Pull out each line of the data that includes the word "attrs".

Items listed in a dataset:
◆ ◆ ◆
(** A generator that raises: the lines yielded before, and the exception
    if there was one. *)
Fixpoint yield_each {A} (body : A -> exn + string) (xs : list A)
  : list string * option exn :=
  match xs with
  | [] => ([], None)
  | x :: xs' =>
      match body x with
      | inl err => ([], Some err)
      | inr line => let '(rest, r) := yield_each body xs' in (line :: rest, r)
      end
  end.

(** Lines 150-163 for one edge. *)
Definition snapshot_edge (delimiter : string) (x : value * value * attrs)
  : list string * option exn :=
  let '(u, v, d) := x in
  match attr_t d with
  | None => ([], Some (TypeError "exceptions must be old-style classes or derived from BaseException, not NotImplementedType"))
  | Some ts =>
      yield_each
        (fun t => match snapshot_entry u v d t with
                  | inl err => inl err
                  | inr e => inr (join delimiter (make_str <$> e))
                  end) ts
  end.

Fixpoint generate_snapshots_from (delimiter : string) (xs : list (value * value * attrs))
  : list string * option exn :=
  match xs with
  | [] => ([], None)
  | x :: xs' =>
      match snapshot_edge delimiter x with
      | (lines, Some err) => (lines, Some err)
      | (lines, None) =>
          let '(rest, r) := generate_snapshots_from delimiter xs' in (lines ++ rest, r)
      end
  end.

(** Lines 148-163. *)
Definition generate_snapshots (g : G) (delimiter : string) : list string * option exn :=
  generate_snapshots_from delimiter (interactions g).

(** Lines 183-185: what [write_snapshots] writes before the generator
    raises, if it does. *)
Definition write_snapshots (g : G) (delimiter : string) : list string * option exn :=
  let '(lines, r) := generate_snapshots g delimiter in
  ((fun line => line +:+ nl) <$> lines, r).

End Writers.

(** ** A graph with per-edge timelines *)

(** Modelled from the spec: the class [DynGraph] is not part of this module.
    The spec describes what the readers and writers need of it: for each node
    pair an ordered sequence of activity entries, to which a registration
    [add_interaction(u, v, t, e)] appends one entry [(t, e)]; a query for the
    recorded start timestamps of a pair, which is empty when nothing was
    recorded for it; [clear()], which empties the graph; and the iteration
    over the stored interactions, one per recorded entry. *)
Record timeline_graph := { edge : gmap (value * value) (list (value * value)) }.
◆ ◆ ◆
### Reply to the task
Definition snapshot_edge (delimiter : string) (x : value * value * attrs)
Fixpoint generate_snapshots_from (delimiter : string) (xs : list (value * value * attrs))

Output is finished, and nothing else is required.